= Beginning of Section =
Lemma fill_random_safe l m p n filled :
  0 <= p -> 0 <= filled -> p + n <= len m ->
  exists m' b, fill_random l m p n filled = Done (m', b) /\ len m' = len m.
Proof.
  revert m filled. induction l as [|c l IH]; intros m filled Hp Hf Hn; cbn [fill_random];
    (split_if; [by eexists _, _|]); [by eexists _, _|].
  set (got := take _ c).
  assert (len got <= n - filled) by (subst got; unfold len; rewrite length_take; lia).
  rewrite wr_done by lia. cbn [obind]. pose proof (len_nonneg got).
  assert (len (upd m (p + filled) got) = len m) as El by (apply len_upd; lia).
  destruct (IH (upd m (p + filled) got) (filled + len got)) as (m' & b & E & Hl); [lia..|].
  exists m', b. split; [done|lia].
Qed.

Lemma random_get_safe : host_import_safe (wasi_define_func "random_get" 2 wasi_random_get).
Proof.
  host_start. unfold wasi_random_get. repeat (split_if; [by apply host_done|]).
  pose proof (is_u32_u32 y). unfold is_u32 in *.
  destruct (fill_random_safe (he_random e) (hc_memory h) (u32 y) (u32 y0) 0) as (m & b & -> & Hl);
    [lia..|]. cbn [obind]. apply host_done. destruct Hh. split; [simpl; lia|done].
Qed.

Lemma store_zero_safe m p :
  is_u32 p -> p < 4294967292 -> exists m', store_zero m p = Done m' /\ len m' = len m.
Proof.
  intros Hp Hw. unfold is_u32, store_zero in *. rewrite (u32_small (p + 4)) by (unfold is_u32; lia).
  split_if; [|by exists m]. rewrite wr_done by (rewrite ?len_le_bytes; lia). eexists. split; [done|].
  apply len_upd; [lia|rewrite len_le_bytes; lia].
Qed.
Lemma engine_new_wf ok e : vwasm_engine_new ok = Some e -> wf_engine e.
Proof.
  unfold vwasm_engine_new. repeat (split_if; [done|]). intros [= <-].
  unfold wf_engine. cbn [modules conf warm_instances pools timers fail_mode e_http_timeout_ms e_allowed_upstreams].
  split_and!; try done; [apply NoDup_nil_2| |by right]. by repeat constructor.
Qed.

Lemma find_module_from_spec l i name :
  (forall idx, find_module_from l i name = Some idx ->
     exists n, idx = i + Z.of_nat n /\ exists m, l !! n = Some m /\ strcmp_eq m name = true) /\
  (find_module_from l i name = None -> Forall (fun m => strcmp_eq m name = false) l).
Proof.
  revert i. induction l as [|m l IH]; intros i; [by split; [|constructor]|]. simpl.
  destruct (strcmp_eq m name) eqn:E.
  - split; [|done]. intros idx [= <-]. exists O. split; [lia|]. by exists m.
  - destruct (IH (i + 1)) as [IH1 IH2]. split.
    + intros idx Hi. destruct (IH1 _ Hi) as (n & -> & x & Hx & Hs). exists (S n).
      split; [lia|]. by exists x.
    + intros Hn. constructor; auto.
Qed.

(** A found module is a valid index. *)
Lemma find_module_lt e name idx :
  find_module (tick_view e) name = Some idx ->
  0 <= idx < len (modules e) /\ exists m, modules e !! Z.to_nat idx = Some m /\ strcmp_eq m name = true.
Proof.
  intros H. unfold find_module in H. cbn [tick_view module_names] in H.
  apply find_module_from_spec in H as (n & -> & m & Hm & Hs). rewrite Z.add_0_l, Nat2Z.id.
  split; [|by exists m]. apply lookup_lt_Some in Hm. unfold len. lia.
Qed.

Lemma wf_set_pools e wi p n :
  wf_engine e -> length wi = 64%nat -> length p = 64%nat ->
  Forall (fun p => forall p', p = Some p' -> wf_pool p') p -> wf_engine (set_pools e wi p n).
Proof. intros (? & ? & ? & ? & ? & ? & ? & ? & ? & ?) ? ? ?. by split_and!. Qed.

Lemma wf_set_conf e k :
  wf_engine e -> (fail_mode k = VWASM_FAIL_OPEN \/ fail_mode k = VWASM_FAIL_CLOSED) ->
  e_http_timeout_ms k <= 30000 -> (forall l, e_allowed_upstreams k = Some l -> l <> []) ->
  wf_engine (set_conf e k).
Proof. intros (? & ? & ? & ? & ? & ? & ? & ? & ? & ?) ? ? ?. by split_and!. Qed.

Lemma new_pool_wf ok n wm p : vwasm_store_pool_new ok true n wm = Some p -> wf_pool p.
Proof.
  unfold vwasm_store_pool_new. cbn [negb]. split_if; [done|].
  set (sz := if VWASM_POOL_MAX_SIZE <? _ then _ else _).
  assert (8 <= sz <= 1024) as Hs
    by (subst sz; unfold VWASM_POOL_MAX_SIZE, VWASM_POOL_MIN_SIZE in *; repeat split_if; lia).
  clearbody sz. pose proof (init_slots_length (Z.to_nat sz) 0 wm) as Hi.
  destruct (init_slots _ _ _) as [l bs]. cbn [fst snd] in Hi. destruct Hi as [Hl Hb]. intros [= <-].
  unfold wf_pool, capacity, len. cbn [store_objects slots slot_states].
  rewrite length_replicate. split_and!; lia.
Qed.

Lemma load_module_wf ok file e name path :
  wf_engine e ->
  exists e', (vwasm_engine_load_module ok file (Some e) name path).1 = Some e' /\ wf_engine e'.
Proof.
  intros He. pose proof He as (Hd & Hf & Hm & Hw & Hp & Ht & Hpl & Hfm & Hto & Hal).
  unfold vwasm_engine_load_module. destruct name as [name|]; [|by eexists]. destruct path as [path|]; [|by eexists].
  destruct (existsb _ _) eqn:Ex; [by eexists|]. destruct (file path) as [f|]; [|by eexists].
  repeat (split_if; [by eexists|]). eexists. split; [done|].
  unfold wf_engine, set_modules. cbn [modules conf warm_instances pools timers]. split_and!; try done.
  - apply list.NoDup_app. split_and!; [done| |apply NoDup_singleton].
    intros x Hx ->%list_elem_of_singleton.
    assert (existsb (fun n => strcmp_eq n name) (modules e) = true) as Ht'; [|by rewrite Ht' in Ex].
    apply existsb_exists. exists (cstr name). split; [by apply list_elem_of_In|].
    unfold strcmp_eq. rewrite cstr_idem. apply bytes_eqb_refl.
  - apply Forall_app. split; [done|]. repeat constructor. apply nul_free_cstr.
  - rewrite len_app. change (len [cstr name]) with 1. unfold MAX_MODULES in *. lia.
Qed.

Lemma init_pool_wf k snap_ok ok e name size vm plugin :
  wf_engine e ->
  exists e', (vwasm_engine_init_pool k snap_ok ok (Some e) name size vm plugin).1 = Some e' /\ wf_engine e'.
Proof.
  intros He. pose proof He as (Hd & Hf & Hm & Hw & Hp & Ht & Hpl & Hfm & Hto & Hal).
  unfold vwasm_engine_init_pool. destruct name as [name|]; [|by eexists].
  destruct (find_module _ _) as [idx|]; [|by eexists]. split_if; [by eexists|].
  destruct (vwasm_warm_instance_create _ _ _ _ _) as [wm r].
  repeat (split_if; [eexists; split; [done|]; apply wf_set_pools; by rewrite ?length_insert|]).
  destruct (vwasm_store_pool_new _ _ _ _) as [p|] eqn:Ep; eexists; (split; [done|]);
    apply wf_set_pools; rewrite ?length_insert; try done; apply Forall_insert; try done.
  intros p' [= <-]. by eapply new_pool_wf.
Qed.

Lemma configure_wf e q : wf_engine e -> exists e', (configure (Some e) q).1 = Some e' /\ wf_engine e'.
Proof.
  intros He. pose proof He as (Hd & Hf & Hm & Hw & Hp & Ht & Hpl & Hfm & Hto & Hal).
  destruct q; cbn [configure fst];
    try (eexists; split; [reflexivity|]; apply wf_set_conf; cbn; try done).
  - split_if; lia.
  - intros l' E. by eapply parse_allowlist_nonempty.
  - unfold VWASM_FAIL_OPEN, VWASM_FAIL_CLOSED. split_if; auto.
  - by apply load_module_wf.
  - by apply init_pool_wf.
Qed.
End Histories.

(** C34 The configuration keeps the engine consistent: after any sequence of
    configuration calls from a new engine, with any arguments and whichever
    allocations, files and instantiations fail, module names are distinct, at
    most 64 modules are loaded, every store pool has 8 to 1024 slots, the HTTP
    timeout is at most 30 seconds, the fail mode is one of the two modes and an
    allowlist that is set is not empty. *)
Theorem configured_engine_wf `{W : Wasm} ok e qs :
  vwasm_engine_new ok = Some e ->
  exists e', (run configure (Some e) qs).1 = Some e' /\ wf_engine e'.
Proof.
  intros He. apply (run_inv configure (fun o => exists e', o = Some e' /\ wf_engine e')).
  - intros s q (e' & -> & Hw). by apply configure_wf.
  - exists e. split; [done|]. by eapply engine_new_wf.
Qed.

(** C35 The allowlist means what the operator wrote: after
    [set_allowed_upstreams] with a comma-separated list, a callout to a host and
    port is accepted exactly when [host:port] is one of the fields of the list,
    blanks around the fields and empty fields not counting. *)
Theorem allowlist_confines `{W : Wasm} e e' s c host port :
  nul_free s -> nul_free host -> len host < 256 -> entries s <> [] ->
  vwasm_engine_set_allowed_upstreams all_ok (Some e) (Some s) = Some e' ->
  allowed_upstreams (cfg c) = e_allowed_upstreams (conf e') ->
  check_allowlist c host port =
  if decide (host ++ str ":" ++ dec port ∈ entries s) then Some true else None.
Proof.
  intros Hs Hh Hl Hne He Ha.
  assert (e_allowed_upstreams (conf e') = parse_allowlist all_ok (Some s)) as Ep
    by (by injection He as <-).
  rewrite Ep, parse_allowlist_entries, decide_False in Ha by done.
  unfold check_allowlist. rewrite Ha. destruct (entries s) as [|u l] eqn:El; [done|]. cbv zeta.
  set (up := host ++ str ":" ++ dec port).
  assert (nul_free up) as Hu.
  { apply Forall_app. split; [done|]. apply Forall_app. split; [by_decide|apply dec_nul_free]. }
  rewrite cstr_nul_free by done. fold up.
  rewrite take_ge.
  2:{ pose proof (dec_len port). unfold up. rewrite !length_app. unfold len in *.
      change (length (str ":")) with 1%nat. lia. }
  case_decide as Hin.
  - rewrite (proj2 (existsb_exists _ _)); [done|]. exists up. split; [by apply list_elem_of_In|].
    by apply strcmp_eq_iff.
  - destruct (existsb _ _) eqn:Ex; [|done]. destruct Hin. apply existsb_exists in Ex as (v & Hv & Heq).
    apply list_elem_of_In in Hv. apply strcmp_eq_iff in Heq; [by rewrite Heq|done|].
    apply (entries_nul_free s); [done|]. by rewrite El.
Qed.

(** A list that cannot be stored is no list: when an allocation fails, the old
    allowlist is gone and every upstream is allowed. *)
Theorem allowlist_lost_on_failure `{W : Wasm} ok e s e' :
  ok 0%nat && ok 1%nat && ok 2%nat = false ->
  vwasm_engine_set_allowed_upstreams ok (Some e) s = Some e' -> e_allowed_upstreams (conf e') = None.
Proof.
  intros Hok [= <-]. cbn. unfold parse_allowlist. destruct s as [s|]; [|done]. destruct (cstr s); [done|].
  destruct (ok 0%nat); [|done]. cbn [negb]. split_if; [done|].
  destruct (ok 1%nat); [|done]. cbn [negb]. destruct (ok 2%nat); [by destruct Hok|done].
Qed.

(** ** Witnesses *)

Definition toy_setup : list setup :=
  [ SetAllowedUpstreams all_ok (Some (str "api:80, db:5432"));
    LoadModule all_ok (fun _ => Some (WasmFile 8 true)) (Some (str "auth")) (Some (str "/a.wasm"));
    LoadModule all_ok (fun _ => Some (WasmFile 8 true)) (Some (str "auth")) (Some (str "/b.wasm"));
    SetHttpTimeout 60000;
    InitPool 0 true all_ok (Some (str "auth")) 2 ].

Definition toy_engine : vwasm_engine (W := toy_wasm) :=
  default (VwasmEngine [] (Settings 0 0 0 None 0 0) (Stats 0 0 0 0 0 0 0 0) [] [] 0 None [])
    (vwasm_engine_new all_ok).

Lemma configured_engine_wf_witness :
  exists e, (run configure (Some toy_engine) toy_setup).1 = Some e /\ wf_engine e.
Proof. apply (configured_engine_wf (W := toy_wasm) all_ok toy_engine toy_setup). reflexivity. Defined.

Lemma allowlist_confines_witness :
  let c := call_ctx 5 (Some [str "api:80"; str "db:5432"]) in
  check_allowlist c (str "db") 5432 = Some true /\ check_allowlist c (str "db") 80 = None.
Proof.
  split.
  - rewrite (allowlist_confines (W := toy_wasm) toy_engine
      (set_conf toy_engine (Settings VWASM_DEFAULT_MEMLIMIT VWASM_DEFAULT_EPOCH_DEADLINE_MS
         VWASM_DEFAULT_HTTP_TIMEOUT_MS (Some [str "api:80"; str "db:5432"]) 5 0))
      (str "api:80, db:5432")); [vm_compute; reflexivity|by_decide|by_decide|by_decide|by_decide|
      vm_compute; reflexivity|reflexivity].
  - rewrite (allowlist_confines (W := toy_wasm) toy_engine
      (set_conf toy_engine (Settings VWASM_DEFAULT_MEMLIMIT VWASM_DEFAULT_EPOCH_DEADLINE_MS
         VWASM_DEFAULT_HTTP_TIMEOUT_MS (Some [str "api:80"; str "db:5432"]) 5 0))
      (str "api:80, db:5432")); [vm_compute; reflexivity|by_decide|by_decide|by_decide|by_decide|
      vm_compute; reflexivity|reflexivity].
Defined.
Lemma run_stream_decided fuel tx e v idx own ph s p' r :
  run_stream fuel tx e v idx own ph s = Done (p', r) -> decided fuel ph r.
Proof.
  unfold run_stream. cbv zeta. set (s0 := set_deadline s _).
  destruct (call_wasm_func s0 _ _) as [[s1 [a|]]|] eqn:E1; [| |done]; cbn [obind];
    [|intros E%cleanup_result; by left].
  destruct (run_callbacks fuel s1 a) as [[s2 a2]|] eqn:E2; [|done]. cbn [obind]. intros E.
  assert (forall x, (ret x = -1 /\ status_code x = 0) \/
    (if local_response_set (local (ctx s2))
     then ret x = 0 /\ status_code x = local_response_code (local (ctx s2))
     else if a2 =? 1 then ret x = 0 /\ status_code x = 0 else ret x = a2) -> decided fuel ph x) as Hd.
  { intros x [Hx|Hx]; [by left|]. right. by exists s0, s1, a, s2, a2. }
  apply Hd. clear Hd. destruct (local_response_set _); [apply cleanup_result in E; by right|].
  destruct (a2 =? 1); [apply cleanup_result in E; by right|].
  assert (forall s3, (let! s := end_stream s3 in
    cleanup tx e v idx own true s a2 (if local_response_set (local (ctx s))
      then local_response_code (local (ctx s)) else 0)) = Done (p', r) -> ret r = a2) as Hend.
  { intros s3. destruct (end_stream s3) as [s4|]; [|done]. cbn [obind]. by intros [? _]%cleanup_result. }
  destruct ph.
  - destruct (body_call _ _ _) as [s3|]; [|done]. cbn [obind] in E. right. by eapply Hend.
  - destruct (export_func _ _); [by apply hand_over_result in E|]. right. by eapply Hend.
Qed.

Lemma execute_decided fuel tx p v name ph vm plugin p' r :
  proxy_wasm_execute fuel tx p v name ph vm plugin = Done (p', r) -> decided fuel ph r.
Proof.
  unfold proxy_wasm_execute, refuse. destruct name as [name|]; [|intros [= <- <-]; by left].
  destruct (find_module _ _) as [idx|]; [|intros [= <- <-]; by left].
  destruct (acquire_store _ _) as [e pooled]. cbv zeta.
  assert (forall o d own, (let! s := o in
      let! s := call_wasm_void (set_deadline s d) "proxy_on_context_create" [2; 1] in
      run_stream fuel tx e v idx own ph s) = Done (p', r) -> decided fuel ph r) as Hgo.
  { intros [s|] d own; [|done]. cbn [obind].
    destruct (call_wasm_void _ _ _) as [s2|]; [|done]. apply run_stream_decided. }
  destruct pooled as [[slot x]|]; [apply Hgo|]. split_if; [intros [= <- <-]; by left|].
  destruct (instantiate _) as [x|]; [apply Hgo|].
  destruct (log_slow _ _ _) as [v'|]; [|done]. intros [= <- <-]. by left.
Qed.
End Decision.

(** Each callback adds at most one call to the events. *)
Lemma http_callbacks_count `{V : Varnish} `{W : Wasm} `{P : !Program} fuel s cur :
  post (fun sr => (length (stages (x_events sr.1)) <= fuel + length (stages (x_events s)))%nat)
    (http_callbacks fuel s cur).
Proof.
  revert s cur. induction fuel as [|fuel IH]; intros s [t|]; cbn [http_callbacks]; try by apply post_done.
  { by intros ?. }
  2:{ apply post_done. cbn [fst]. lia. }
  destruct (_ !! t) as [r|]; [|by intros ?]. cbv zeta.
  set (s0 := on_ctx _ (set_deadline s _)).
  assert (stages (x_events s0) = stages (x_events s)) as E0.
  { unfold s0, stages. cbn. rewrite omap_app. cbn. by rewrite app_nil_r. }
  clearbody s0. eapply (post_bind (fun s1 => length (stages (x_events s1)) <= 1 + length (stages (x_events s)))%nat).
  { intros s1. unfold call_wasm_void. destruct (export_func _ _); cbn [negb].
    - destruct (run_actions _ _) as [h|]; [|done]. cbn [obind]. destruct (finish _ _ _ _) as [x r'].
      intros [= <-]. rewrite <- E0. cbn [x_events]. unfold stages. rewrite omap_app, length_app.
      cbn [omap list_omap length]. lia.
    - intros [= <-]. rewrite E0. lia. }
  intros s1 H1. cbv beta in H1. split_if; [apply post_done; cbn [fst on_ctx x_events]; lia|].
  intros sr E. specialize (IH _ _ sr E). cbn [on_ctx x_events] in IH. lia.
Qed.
= End of Section =
» INSTRUCTIONS TO FOLLOW: Each line from the top of the material above through the line with "set (got := take _ c)." must be echoed exactly, and no other line.

» OUTPUT BELOW:
Lemma fill_random_safe l m p n filled :
  0 <= p -> 0 <= filled -> p + n <= len m ->
  exists m' b, fill_random l m p n filled = Done (m', b) /\ len m' = len m.
Proof.
  revert m filled. induction l as [|c l IH]; intros m filled Hp Hf Hn; cbn [fill_random];
    (split_if; [by eexists _, _|]); [by eexists _, _|].
  set (got := take _ c).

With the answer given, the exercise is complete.